Interaction to Next Paint is now a ranking signal. Learn how to measure INP, identify slow interactions, and optimize your JavaScript for a better score.

10 min readApr 2025Ababil.sec

In March 2024, Google replaced First Input Delay (FID) with Interaction to Next Paint (INP) as a Core Web Vital. This change has real ranking implications — and many sites that had good FID scores are discovering their INP is poor.

What Is INP?

INP measures the latency of all interactions during a page visit — clicks, taps, and keyboard inputs — and reports the worst one. Unlike FID, which measured only the first interaction, INP captures the full responsiveness of your page throughout the user's session.

The thresholds: Good is under 200ms. Needs Improvement is 200-500ms. Poor is over 500ms.

Why FID Was Not Enough

FID measured only the delay before the browser began processing the first user interaction — not how long that processing actually took. A page could have excellent FID but terrible responsiveness throughout the rest of the session. INP captures the full picture.

Measuring INP

Use Chrome DevTools Performance panel to record interactions and measure their duration. The web-vitals JavaScript library reports INP from real users:

import { onINP } from 'web-vitals';

onINP(({ value, rating, attribution }) => {
  console.log('INP:', value, rating);
  console.log('Slow interaction:', attribution.interactionTarget);
});

Google Search Console's Core Web Vitals report shows INP data aggregated from real Chrome users visiting your site.

Common Causes of Poor INP

  • Long JavaScript tasks blocking the main thread during interactions
  • Synchronous state updates causing large React re-renders on interaction
  • Heavy third-party scripts (analytics, chat widgets) competing for main thread time
  • Unoptimized event handlers doing too much work synchronously

Optimizing for INP

Break Up Long Tasks

Use scheduler.yield() or setTimeout to break long synchronous work into smaller chunks, yielding control back to the browser between them. This allows the browser to process user interactions between chunks.

Defer Non-Critical Work

Move analytics, logging, and non-critical updates out of interaction handlers. Use requestIdleCallback for work that can wait until the browser is idle.

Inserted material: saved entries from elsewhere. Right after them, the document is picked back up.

(** C10.  In the document-database script, a stored document whose data has
    an [id] field [v] comes back from [getAllOrders] and from
    [getOrderById] as a record whose [id] is [v], not the document id; the
    other fields are the document's.  [updateOrder] applied to the fetched
    record then addresses the document named [v], with the document's data
    less [id]. *)
Theorem fetched_record_carries_stored_id (net : Backend) (w : World)
    (docs : list (string * gmap string JsVal)) (orderId : JsVal)
    (docId : string) (data : gmap string JsVal) (v : JsVal) :
  fs_query_reply net (length (requests w)) = Normal docs ->
  In (docId, data) docs ->
  fs_get_reply net (length (requests w)) orderId = Normal (docId, Some data) ->
  data !! "id" = Some v ->
  v <> VStr docId ->
  (exists records record w',
      Firestore.getAllOrders net w = (Normal (VArr records), w')
      /\ In (VObj record) records
      /\ record !! "id" = Some v
      /\ record !! "id" <> Some (VStr docId)
      /\ delete "id" record = delete "id" data)
  /\ (exists record w',
         Firestore.getOrderById net orderId w = (Normal (VObj record), w')
         /\ record !! "id" = Some v
         /\ record !! "id" <> Some (VStr docId)
         /\ delete "id" record = delete "id" data
         /\ requests (snd (Firestore.updateOrder net (VObj record) w'))
            = requests w' ++ [FsDocUpdate "orders" v (delete "id" data)]).
Proof.
  intros Hquery Hin Hget Hid Hne. split.
  - unfold Firestore.getAllOrders, fs_query. unfold_monad. rewrite Hquery.
    eexists _, (obj_spread {["id" := VStr docId]} data), _.
    split; [reflexivity |]. split.
    { apply in_map_iff. exists (docId, data). split; [reflexivity | exact Hin]. }
    rewrite (spread_keeps_stored_id docId data v Hid), spread_delete_id.
    repeat split. congruence.
  - unfold Firestore.getOrderById, fs_doc_get. unfold_monad. rewrite Hget. simpl.
    eexists (obj_spread {["id" := VStr docId]} data), _.
    split; [reflexivity |].
    rewrite (spread_keeps_stored_id docId data v Hid), spread_delete_id.
    repeat split; [congruence |].
    unfold Firestore.updateOrder, fs_doc_update. unfold_monad. simpl.
    rewrite (spread_keeps_stored_id docId data v Hid). simpl.
    rewrite spread_delete_id.
    destruct (fs_update_reply net _ v (delete "id" data)); reflexivity.
Qed.

Lemma fetched_record_carries_stored_id_witness :
  fs_query_reply healthy (length (requests fresh_page))
  = Normal [("Zx81QkT0", stored_order "2024-03-03T10:00:00.000Z" "pending")]
  /\ stored_order "2024-03-03T10:00:00.000Z" "pending" !! "id" = Some (VNum 1709287200000%float)
  /\ exists record w',
       Firestore.getOrderById healthy (VStr "Zx81QkT0") fresh_page = (Normal (VObj record), w')
       /\ record !! "id" = Some (VNum 1709287200000%float)
       /\ record !! "id" <> Some (VStr "Zx81QkT0")
       /\ delete "id" record = delete "id" (stored_order "2024-03-03T10:00:00.000Z" "pending")
       /\ requests (snd (Firestore.updateOrder healthy (VObj record) w'))
          = requests w'
            ++ [FsDocUpdate "orders" (VNum 1709287200000%float)
                  (delete "id" (stored_order "2024-03-03T10:00:00.000Z" "pending"))].
Proof.
  split; [reflexivity |]. split; [reflexivity |].
  refine (proj2 (fetched_record_carries_stored_id healthy fresh_page
                   [("Zx81QkT0", stored_order "2024-03-03T10:00:00.000Z" "pending")]
                   (VStr "Zx81QkT0") "Zx81QkT0"
                   (stored_order "2024-03-03T10:00:00.000Z" "pending")
                   (VNum 1709287200000%float) eq_refl (or_introl eq_refl) eq_refl eq_refl _)).
  discriminate.
Defined.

Use React's startTransition

Mark non-urgent state updates as transitions so React can interrupt them to process user interactions:

import { startTransition } from 'react';

function handleSearch(query) {
  startTransition(() => {
    setSearchResults(search(query));
  });
}

Audit Third-Party Scripts

Third-party scripts are a major source of main thread contention. Audit every third-party tag with Chrome DevTools, defer loading non-critical scripts, and consider self-hosting critical third-party resources.

Conclusion

INP is a more honest measure of page responsiveness than FID was. Improving your INP requires understanding which interactions are slow, tracing them to their JavaScript root cause, and systematically reducing main thread blocking. The payoff is both better rankings and a genuinely more responsive experience for your users.